With all of the various fitness personalities and vast numbers of aerobic activity videos and programs featuring low-intensity workouts claiming to maximize fat burning, it is no wonder that you’re second guessing your workout regimen.
The argument behind this supposed theory is that low-intensity aerobic training permits your body to use more fat as an energy source as opposed to energy from carbohydrates, accelerating the loss of body fat.
There’s a difference in the percentage of calories utilized from fat versus carbohydrates, depending upon the level of exercise intensity.
People expend around 60% of their calories from fat based caloric reserves while performing low-intensity exercise. This number decreases to 35% when performing high-intensity exercise.
Nevertheless, people will still utilize more overall calories and sum calories from fat when exercising at a high intensity level than at a low intensity level for the same period of time.
Having said this, your body doesn’t burn all the available calories from carbohydrates and then move on to burning calories from fat. Your body utilizes both at the same time.

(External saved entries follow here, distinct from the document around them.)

Lemma gstep_grant_ok g i q t r m rest :
  guards_ok g -> queue g r = i :: q -> running g !! i = Some t -> prog t = Acquire r m :: rest ->
  compatible r m (running g) ->
  guards_ok {| running := <[i := {| guards := (r, m) :: guards t; waiting := false; prog := rest |}]> (running g);
               queue := set_queue r q (queue g) |}.
Proof.
  intros [Hw Hq Hd Hn He] Hqueue Hi Hprog Hcomp.
  assert (Hout : forall r', i ∉ set_queue r q (queue g) r').
  { intros r' Hin. rewrite queue_set in Hin. case_decide as Hr.
    - pose proof (Hn r) as Hnd. rewrite Hqueue in Hnd. by apply NoDup_cons in Hnd as [? _].
    - destruct (Hq r' i Hin) as (u & m' & rest' & Hu & _ & Hp). congruence. }
  assert (Hsub : forall r' j, j ∈ set_queue r q (queue g) r' -> j ∈ queue g r').
  { intros r' j. rewrite queue_set. case_decide; [subst; rewrite Hqueue; by right|done]. }
  split; cbn [running queue].
  - intros j u. at_task; [done|]. intros Hu. destruct (Hw j u ltac:(done) Hu) as (r' & m' & rest' & Hp & Hin).
    exists r', m', rest'. split; [done|]. rewrite queue_set. case_decide; [subst|done].
    rewrite Hqueue in Hin. by apply elem_of_cons in Hin as [?|?]; [congruence|].
  - intros r' j Hin. destruct (Hq r' j (Hsub _ _ Hin)) as (u & m' & rest' & Hj & Hu). exists u, m', rest'.
    rewrite list_lookup_insert_ne; [done|]. intros ->. by destruct (Hout r').
  - intros j u. at_task; [|by eapply Hd]. pose proof (Hd i t Hi) as H. rewrite Hprog in H. simpl in H.
    by apply andb_true_iff in H as [_ ?].
  - intros r'. rewrite queue_set. case_decide; [|done]. pose proof (Hn r) as Hnd. rewrite Hqueue in Hnd.
    by apply NoDup_cons in Hnd as [_ ?].
  - assert (Hnew : forall j u m', running g !! j = Some u -> (r, m') ∈ guards u -> m = Read /\ m' = Read).
    { intros j u m' Hj. apply Hcomp. by eapply list_elem_of_lookup_2. }
    intros j k u v r' m'. at_task; at_task; rewrite ?elem_of_cons; intros Hr Hr'; try done.
    + destruct Hr as [[= -> <-]|Hr]; [|by eapply He]. by destruct (Hnew k v m') as [? _].
    + destruct Hr' as [[= -> <-]|Hr']; [|by eapply He]. by destruct (Hnew j u Write) as [_ ?].
    + by eapply He.
Qed.

Lemma gstep_ok g g' : guards_ok g -> gstep g g' -> guards_ok g'.
Proof.
  intros Hok Hstep. destruct Hstep as [g i t r m rest Hi Hwait Hprog|g i q t r m rest Hqueue Hi Hprog Hcomp|
    g i t r rest Hi Hwait Hprog|g i t Hi Hwait _].
  - by eapply gstep_request_ok.
  - by eapply gstep_grant_ok.
  - eapply guards_ok_drop; [done|done|done|done| |].
    + cbn [guards]. intros x Hx. by apply elem_of_filter_ne in Hx as [_ ?].
    + pose proof (ok_disciplined g Hok i t Hi) as Hd. by rewrite Hprog in Hd.
  - eapply guards_ok_drop; [done|done|done|done| |done]. intros x Hx. by apply elem_of_nil in Hx.
Qed.

(** ** Progress *)

Lemma holds_spec r h : holds r h = true <-> exists m, (r, m) ∈ h.
Proof.
  unfold holds. rewrite existsb_exists. split.
  - intros ([r' m] & Hin & Hr). apply bool_decide_eq_true in Hr. simpl in Hr. subst. exists m.
    by apply list_elem_of_In.
  - intros [m Hin]. exists (r, m). split; [by apply list_elem_of_In|by apply bool_decide_eq_true].
Qed.

Section progress.
Context (g : RwLocks) (Hok : guards_ok g) (Hstuck : forall g', ~ gstep g g').

Lemma stuck_waits i t : running g !! i = Some t -> ~ finished t -> waiting t = true.
Proof using Hstuck.
  intros Hi Hf. destruct (waiting t) eqn:Hw; [done|]. destruct (Hstuck _ (gstep_return g i t Hi Hw Hf)).
Qed.

(** [i] waits for [r], and may. *)
Definition waits_for (i : nat) (t : Task) (r : LockType) : Prop :=
  running g !! i = Some t /\ may_acquire (guards t) r = true /\ exists m rest, prog t = Acquire r m :: rest.

Lemma waiting_waits i t : running g !! i = Some t -> waiting t = true -> exists r, waits_for i t r /\ i ∈ queue g r.
Proof using Hok.
  intros Hi Hw. destruct (ok_waiting g Hok i t Hi Hw) as (r & m & rest & Hp & Hin). exists r.
  split; [|done]. split; [done|]. pose proof (ok_disciplined g Hok i t Hi) as Hd. rewrite Hp in Hd. simpl in Hd.
  apply andb_true_iff in Hd as [? _]. split; [done|]. by exists m, rest.
Qed.

(** A guard that is waited for is held by a task that waits itself. *)
Lemma waited_is_held i r : i ∈ queue g r -> exists j u r', holds r (guards u) = true /\ waits_for j u r' /\ j ∈ queue g r'.
Proof using Hok Hstuck.
  intros Hin. destruct (queue g r) as [|k q] eqn:Hqueue; [by apply elem_of_nil in Hin|]. clear Hin.
  destruct (ok_queued g Hok r k) as (t & m & rest & Hk & _ & Hp); [rewrite Hqueue; by left|].
  destruct (decide (Exists (fun u => holds r (guards u) = true) (running g))) as [Hex|Hno].
  - apply Exists_exists in Hex as (u & Hu & Hh). apply list_elem_of_lookup_1 in Hu as [j Hj].
    destruct (waiting_waits j u Hj) as (r' & ? & ?); [|by exists j, u, r'].
    eapply stuck_waits; [exact Hj|]. intros (Hg & _). by rewrite Hg in Hh.
  - exfalso. eapply Hstuck, gstep_grant; [exact Hqueue|exact Hk|exact Hp|]. intros u m' Hu Hg. destruct Hno. 
    apply Exists_exists. exists u. split; [done|]. apply holds_spec. by exists m'.
Qed.

Lemma may_acquire_other h r r' : may_acquire h r' = true -> holds r h = true -> r <> r'.
Proof using. intros Hm Hh ->. unfold may_acquire in Hm. by rewrite Hh in Hm. Qed.

(** The holder of an ECU guard who waits has the vehicle for writing and waits
    for a group; the holder of a group guard waits for an ECU and has the vehicle. *)
Lemma ecu_holder_waits h r : may_acquire h r = true -> holds Ecu h = true -> r = FunctionalGroup /\ (Vehicle, Write) ∈ h.
Proof using.
  intros Hm Hh. pose proof (may_acquire_other h Ecu r Hm Hh). unfold may_acquire in Hm. rewrite Hh in Hm.
  destruct r; [by rewrite andb_false_r in Hm|done|]. simpl in Hm. apply andb_true_iff in Hm as [_ Hm].
  by apply bool_decide_eq_true in Hm.
Qed.

Lemma group_holder_waits h r : may_acquire h r = true -> holds FunctionalGroup h = true ->
  r = Ecu /\ holds Vehicle h = true.
Proof using.
  intros Hm Hh. pose proof (may_acquire_other h FunctionalGroup r Hm Hh). unfold may_acquire in Hm. rewrite Hh in Hm.
  destruct r; [by rewrite !andb_false_r in Hm| |done]. simpl in Hm. by apply andb_true_iff in Hm as [_ Hm].
Qed.

Lemma tables_not_waited i j : i ∈ queue g Ecu -> j ∈ queue g FunctionalGroup -> False.
Proof using Hok Hstuck.
  intros He Hf. destruct (waited_is_held i Ecu He) as (k & u & r & Hu & (Hk & Hm & Hp) & _).
  destruct (ecu_holder_waits _ _ Hm Hu) as [-> Hw].
  destruct (waited_is_held j FunctionalGroup Hf) as (k' & u' & r' & Hu' & (Hk' & Hm' & Hp') & _).
  destruct (group_holder_waits _ _ Hm' Hu') as [-> Hv]. apply holds_spec in Hv as [m Hv].
  assert (k = k') as -> by (by eapply (ok_exclusive g Hok)). rewrite Hk in Hk'. injection Hk' as ->.
  destruct Hp as (? & ? & Hp), Hp' as (? & ? & Hp'). congruence.
Qed.

Lemma queues_empty i r : i ∉ queue g r.
Proof using Hok Hstuck.
  assert (Hecu : forall i, i ∉ queue g Ecu).
  { intros k Hk. destruct (waited_is_held k Ecu Hk) as (j & u & r' & Hu & (Hj & Hm & _) & Hin).
    destruct (ecu_holder_waits _ _ Hm Hu) as [-> _]. by eapply tables_not_waited. }
  assert (Hgroup : forall i, i ∉ queue g FunctionalGroup).
  { intros k Hk. destruct (waited_is_held k FunctionalGroup Hk) as (j & u & r' & Hu & (Hj & Hm & _) & Hin).
    destruct (group_holder_waits _ _ Hm Hu) as [-> _]. by eapply Hecu. }
  intros Hin. destruct r; [|by eapply Hecu|by eapply Hgroup].
  destruct (waited_is_held i Vehicle Hin) as (j & u & r' & Hu & (Hj & Hm & _) & Hin').
  destruct r'; [by apply (may_acquire_other _ _ _ Hm) in Hu|by eapply Hecu|by eapply Hgroup].
Qed.
End progress.

(** C2: any number of requests that create, extend or delete locks, of expiring
    locks and of reconfigurations never wait for each other in a circle:
    as long as one of them is not finished, something can happen. *)
Theorem table_changes_never_deadlock progs g :
  (forall p, p ∈ progs -> changes_tables p) -> rtc gstep (start progs) g -> ~ deadlocked g.
Proof.
  intros Hprogs Hsteps. assert (guards_ok g) as Hok.
  { assert (guards_ok (start progs)) as H by (apply guards_ok_start; intros p Hp; by apply changes_disciplined, Hprogs).
    induction Hsteps as [|g1 g2 g3 Hstep _ IH]; [done|]. by eapply IH, gstep_ok. }
  intros [(t & Ht & Hf) Hstuck]. apply list_elem_of_lookup_1 in Ht as [i Hi].
  destruct (waiting_waits g Hok i t Hi (stuck_waits g Hstuck i t Hi Hf)) as (r & _ & Hin).
  by eapply (queues_empty g Hok Hstuck).
Qed.

(** ** Witness *)

Lemma ex_handlers p : p ∈ [vehicle_post_guards; ecu_post_guards; vehicle_delete_guards 1 0] -> changes_tables p.
Proof.
  rewrite !elem_of_cons. intros [->|[->|[->|Hin]]]; [constructor..|]. by apply elem_of_nil in Hin.
Qed.

Example table_changes_never_deadlock_witness :
  ~ deadlocked (start [vehicle_post_guards; ecu_post_guards; vehicle_delete_guards 1 0]).
Proof.
  apply (table_changes_never_deadlock [vehicle_post_guards; ecu_post_guards; vehicle_delete_guards 1 0]);
    [exact ex_handlers|apply rtc_refl].
Defined.

(** ** The validations can deadlock *)

Lemma deadlocked_intro g :
  running g <> [] -> (forall i t, running g !! i = Some t -> waiting t = true) ->
  (forall r i q t m rest, queue g r = i :: q -> running g !! i = Some t -> prog t = Acquire r m :: rest ->
     exists u m', u ∈ running g /\ (r, m') ∈ guards u /\ ~ (m = Read /\ m' = Read)) ->
  deadlocked g.
Proof.
  intros Hne Hall Hheld. split.
  - destruct (running g) as [|t l] eqn:E; [done|]. exists t. split; [by left|].
    intros (_ & _ & Hw). specialize (Hall 0%nat t). rewrite Hall in Hw; [done|]. done.
  - intros g' Hstep. destruct Hstep as [g i t r m rest Hi Hw _|g i q t r m rest Hq Hi Hp Hc|g i t r rest Hi Hw _|g i t Hi Hw _].
    + by rewrite (Hall i t Hi) in Hw.
    + destruct (Hheld r i q t m rest Hq Hi Hp) as (u & m' & Hu & Hg & Hno). by apply Hno, (Hc u m').
    + by rewrite (Hall i t Hi) in Hw.
    + by rewrite (Hall i t Hi) in Hw.
Qed.

(** Task [i] asks for its next guard, and gets it at once. *)
Lemma take_guard g i t r m rest :
  running g !! i = Some t -> waiting t = false -> prog t = Acquire r m :: rest -> queue g r = [] ->
  compatible r m (running g) ->
  rtc gstep g {| running := <[i := {| guards := (r, m) :: guards t; waiting := false; prog := rest |}]>
                   (<[i := {| guards := guards t; waiting := true; prog := prog t |}]> (running g));
                 queue := set_queue r [] (set_queue r (queue g r ++ [i]) (queue g)) |}.
Proof.
  intros Hi Hw Hp Hq Hc. eapply rtc_l; [by eapply gstep_request|]. eapply rtc_once.
  refine (gstep_grant {| running := <[i := {| guards := guards t; waiting := true; prog := prog t |}]> (running g);
                         queue := set_queue r (queue g r ++ [i]) (queue g) |}
            i [] {| guards := guards t; waiting := true; prog := prog t |} r m rest _ _ _ _); simpl.
  - by rewrite queue_set, decide_True, Hq by done.
  - apply list_lookup_insert_eq. by eapply lookup_lt_Some.
  - done.
  - intros u m' Hu. apply list_elem_of_lookup_1 in Hu as [j Hj]. apply list_lookup_insert_Some in Hj as [(<- & <- & _)|[_ Hj]].
    + simpl. intros Hg. by apply (Hc t m'); [eapply list_elem_of_lookup_2|].
    + by apply Hc; eapply list_elem_of_lookup_2.
Qed.

Ltac no_other_guards := intros u m' Hu Hg; repeat (apply elem_of_cons in Hu as [->|Hu]; [by apply elem_of_nil in Hg|]);
  by apply elem_of_nil in Hu.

The suggested order for completing a workout needs to consist of a short warm-up, some strength training, a cardio aspect, and a brief cool-down.
The warm-up and cool-down can include stretching, cardio, or both. When you do the cardio portion of your workout simply depends upon if you want to have either more energy or pre-fatigue your muscles for your resistance training.
For instance, you are able to do a bit of cardio to warm-up the muscles, do your resistance training, and then complete a more strenuous cardio portion, cooling down at the end with some stretching.
On the contrary, you are able to do all your cardio at the starting of your exercise session to pre-fatigue your muscles, do your resistance training, and then cool-down with stretching.
For a more customized consultation, you could want to talk with a licensed personal trainer at your gym concerning the most recent in fitness research and on the best program design for what you are trying to accomplish in the gym
Bottom line – as long as you’re exercising, including warming up at the starting and cooling down at the end with some stretching, the order of your cardio and resistance training in between doesn’t really matter.